「風邪なんて珍しいよな。いつぶり?」
「寝込むのは、小学校以来だな…」

もぞっと寝返りを打って、仰向けだった体制が、俺の方を見るように横向きになった。
俺が頭を撫でやすいように、と思っての行動なのかな…と思ったら、うっかりニヤニヤしそうになる。

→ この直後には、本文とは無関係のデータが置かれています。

(** The record of one group. *)
Lemma contribution_of_group (self : FlightPriceModel) (p : Pipeline)
    (instance base variant : Row) (base_pred : R) (g : string * list string) :
  pipeline self = Some p →
  toggle instance base g.2 = Some variant →
  contribution_of self instance base base_pred g
  = Some (mkContribution g.1
            (Rabs (pipeline_predict p variant - base_pred))
            (if Rge_dec (pipeline_predict p variant - base_pred) 0
             then "+" else "-")).
Proof.
  intros Hp Ht. unfold contribution_of, predict_with_uncertainty.
  rewrite Ht, Hp. reflexivity.
Qed.

(** [local_contributions] returns for a model that has a pipeline and
    route medians: the first five of the sorted records of the groups. *)
Lemma local_contributions_unfold (self : FlightPriceModel) (p : Pipeline)
    (rm : RouteMedians) (instance : Row) :
  pipeline self = Some p →
  route_medians self = Some rm →
  let base := baseline rm instance in
  let base_pred := pipeline_predict p base in
  ∃ contribs,
    Forall2 (λ g c, contribution_of self instance base base_pred g = Some c)
            groups contribs
    ∧ local_contributions self instance
      = Some (take 5 (sort_contribs contribs)).
Proof.
  intros Hp Hrm base base_pred.
  destruct (mapM (contribution_of self instance base base_pred) groups)
    as [contribs|] eqn:Hm.
  - exists contribs. split; [by apply mapM_Some_1|].
    unfold local_contributions, predict_with_uncertainty.
    rewrite Hp, Hrm.
    cbn [mbind option_bind pipeline_predict_with_uncertainty].
    fold base. fold base_pred. by rewrite Hm.
  - exfalso.
    assert (Hs : is_Some (mapM (contribution_of self instance base base_pred)
                            groups)).
    { apply mapM_is_Some_2, Forall_forall. intros g Hg.
      destruct (toggle_group instance base g Hg) as [variant Hv].
      simpl. erewrite contribution_of_group by done. eauto. }
    rewrite Hm in Hs. by destruct Hs.
Qed.

(** The groups have distinct names. *)
Lemma groups_name_inj (g g' : string * list string) :
  g ∈ groups → g' ∈ groups → g.1 = g'.1 → g = g'.
Proof.
  unfold groups. intros Hg Hg' Heq.
  repeat (apply elem_of_cons in Hg as [->|Hg];
    [ repeat (apply elem_of_cons in Hg' as [->|Hg'];
              [first [reflexivity | discriminate Heq]|]);
      by apply elem_of_nil in Hg'
    | ]).
  by apply elem_of_nil in Hg.
Qed.

(** A record of the result is the record of one of the groups. *)
Lemma local_contributions_elem (self : FlightPriceModel) (p : Pipeline)
    (rm : RouteMedians) (instance : Row) (out : list Contribution)
    (c : Contribution) :
  pipeline self = Some p →
  route_medians self = Some rm →
  local_contributions self instance = Some out →
  c ∈ out →
  ∃ g, g ∈ groups
       ∧ contribution_of self instance (baseline rm instance)
           (pipeline_predict p (baseline rm instance)) g = Some c.
Proof.
  intros Hp Hrm Hout Hc.
  destruct (local_contributions_unfold self p rm instance Hp Hrm)
    as (contribs & Hall & Heq).
  rewrite Heq in Hout. injection Hout as <-.
  apply subseteq_take in Hc.
  apply (proj1 (elem_of_sort_contribs _ _)) in Hc.
  apply list_elem_of_lookup in Hc as [i Hi].
  destruct (Forall2_lookup_r _ _ _ _ _ Hall Hi) as (g & Hg & Hgc).
  exists g. split; [|exact Hgc].
  apply list_elem_of_lookup. eauto.
Qed.

(** C4.  [local_contributions] returns at most 5 records, in descending
    order of magnitude; the magnitude of each record is the absolute value
    of the difference between the prediction for the baseline with the
    columns of the record's feature group restored and the prediction for
    the baseline, and its direction is [+] or [-]. *)
Theorem local_contributions_top5
    (self : FlightPriceModel) (p : Pipeline) (rm : RouteMedians)
    (instance : Row) :
  pipeline self = Some p →
  route_medians self = Some rm →
  let base := baseline rm instance in
  ∃ out,
    local_contributions self instance = Some out
    ∧ (length out <= 5)%nat
    ∧ StronglySorted by_magnitude_desc out
    ∧ ∀ c, c ∈ out →
        ∃ g variant,
          g ∈ groups
          ∧ feature c = g.1
          ∧ toggle instance base g.2 = Some variant
          ∧ contribution c
            = Rabs (pipeline_predict p variant - pipeline_predict p base)
          ∧ (direction c = "+" ∨ direction c = "-").
Proof.
  intros Hp Hrm base.
  destruct (local_contributions_unfold self p rm instance Hp Hrm)
    as (contribs & Hall & Heq).
  eexists. split; [exact Heq|]. split; [|split].
  - rewrite length_take. lia.
  - pose proof (sort_contribs_sorted contribs) as Hs.
    rewrite <- (take_drop 5 (sort_contribs contribs)) in Hs.
    by apply StronglySorted_app_1_l in Hs.
  - intros c Hc.
    destruct (local_contributions_elem self p rm instance _ c Hp Hrm Heq Hc)
      as (g & Hg & Hgc).
    destruct (toggle_group instance base g Hg) as [variant Hv].
    exists g, variant.
    rewrite (contribution_of_group self p instance _ variant _ g Hp Hv) in Hgc.
    injection Hgc as <-. simpl.
    repeat split; try done.
    destruct (Rge_dec _ _); [by left|by right].
Qed.

Lemma local_contributions_top5_witness :
  let base := baseline example_route_medians example_row in
  ∃ out,
    local_contributions example_model example_row = Some out
    ∧ (length out <= 5)%nat
    ∧ StronglySorted by_magnitude_desc out
    ∧ ∀ c, c ∈ out →
        ∃ g variant,
          g ∈ groups
          ∧ feature c = g.1
          ∧ toggle example_row base g.2 = Some variant
          ∧ contribution c
            = Rabs (pipeline_predict example_pipeline variant
                    - pipeline_predict example_pipeline base)
          ∧ (direction c = "+" ∨ direction c = "-").
Proof.
  exact (local_contributions_top5 example_model example_pipeline
           example_route_medians example_row eq_refl eq_refl).
Defined.

(** C8.  The baseline of [local_contributions] has airline, departure
    time-band and arrival time-band equal to [Unknown] and the global
    median as duration; class, stops, days-left, origin city and
    destination city are those of the input. *)
Theorem baseline_frame (rm : RouteMedians) (instance : Row) :
  let base := baseline rm instance in
  airline base = "Unknown"
  ∧ departure_time base = "Unknown"
  ∧ arrival_time base = "Unknown"
  ∧ duration base = global_duration_median rm
  ∧ class base = class instance
  ∧ stops base = stops instance
  ∧ days_left base = days_left instance
  ∧ source_city base = source_city instance
  ∧ destination_city base = destination_city instance.
Proof. repeat split. Qed.

(** C10.  A feature group whose restored variant is predicted like the
    baseline gets magnitude 0 and direction [+], in the record built for it
    and so in the result when the record is among the first five. *)
Theorem zero_delta_reported_plus
    (self : FlightPriceModel) (p : Pipeline) (rm : RouteMedians)
    (instance : Row) (g : string * list string) (variant : Row) :
  pipeline self = Some p →
  route_medians self = Some rm →
  g ∈ groups →
  let base := baseline rm instance in
  toggle instance base g.2 = Some variant →
  pipeline_predict p variant = pipeline_predict p base →
  contribution_of self instance base (pipeline_predict p base) g
  = Some (mkContribution g.1 0 "+")
  ∧ ∀ out c,
      local_contributions self instance = Some out →
      c ∈ out → feature c = g.1 →
      contribution c = 0 ∧ direction c = "+".
Proof.
  intros Hp Hrm Hg base Hv Hzero.
  assert (Hrec : contribution_of self instance base (pipeline_predict p base) g
                 = Some (mkContribution g.1 0 "+")).
  { rewrite (contribution_of_group self p instance base variant _ g Hp Hv).
    rewrite Hzero, Rminus_diag, Rabs_R0.
    destruct (Rge_dec 0 0) as [_|Hn]; [reflexivity|]. exfalso. lra. }
  split; [exact Hrec|].
  intros out c Hout Hc Hname.
  destruct (local_contributions_elem self p rm instance out c Hp Hrm Hout Hc)
    as (g' & Hg' & Hgc).
  assert (g' = g) as ->.
  { apply groups_name_inj; [done|done|].
    destruct (toggle_group instance base g' Hg') as [variant' Hv'].
    rewrite (contribution_of_group self p instance _ variant' _ g' Hp Hv')
      in Hgc.
    injection Hgc as <-. by rewrite <- Hname. }
  fold base in Hgc. rewrite Hrec in Hgc. by injection Hgc as <-.
Qed.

望んでなのか たまたまなのか分からないけど…おでこから後頭部を撫でると、目がとろんとしてきた。
相変わらず、撫でられるのが好きな猫みたいだな。

「そういえば、その時もお見舞い来たなー。俺だけじゃなかったけど」
「…お前、覚えてねーの?」

「何が?」
「お前らがお見舞いに来たせいで、全員が風邪ひいて寝込んだだろ、次の日」

「…あ! そうだった!」
「はぁ…」

そういえば、そんな事もあったなぁ。
確か3〜4人でお見舞いに来て、その夜から調子悪くなって…お見舞いに行った全員が休んじゃったんだよな。
だからお見舞い来るなって言ったのか、泉は。

「泉が寝込むぐらいだから、強力な風邪だったんだなv」
「今のも強力かもしんねーぞ。明日はお前が休む番だな」

クスクス笑いながら、何気なく布団のはしっこを掴んでる。
そのグーの形さえも可愛く見えてきて、左手で頭を撫でながら右手をそれに重ねる。
少しだけ高い体温は、俺の手に温度を移していった。
 
「明日は来れそう?」
「あぁ、行く。けど、部活は出るなって言われた」

「そりゃそうだな。昨日だって無理したんだろ?」
「無理した覚えはねーけど、花井は帰れってしつこかったな」

帰っときゃ良かった…って呟きながら、口を尖らせる。
その幼い仕草に少し笑って 頭をぽんぽんした後、立ち上がる。
あんまり長居するのも悪いから、そろそろ帰らないとな。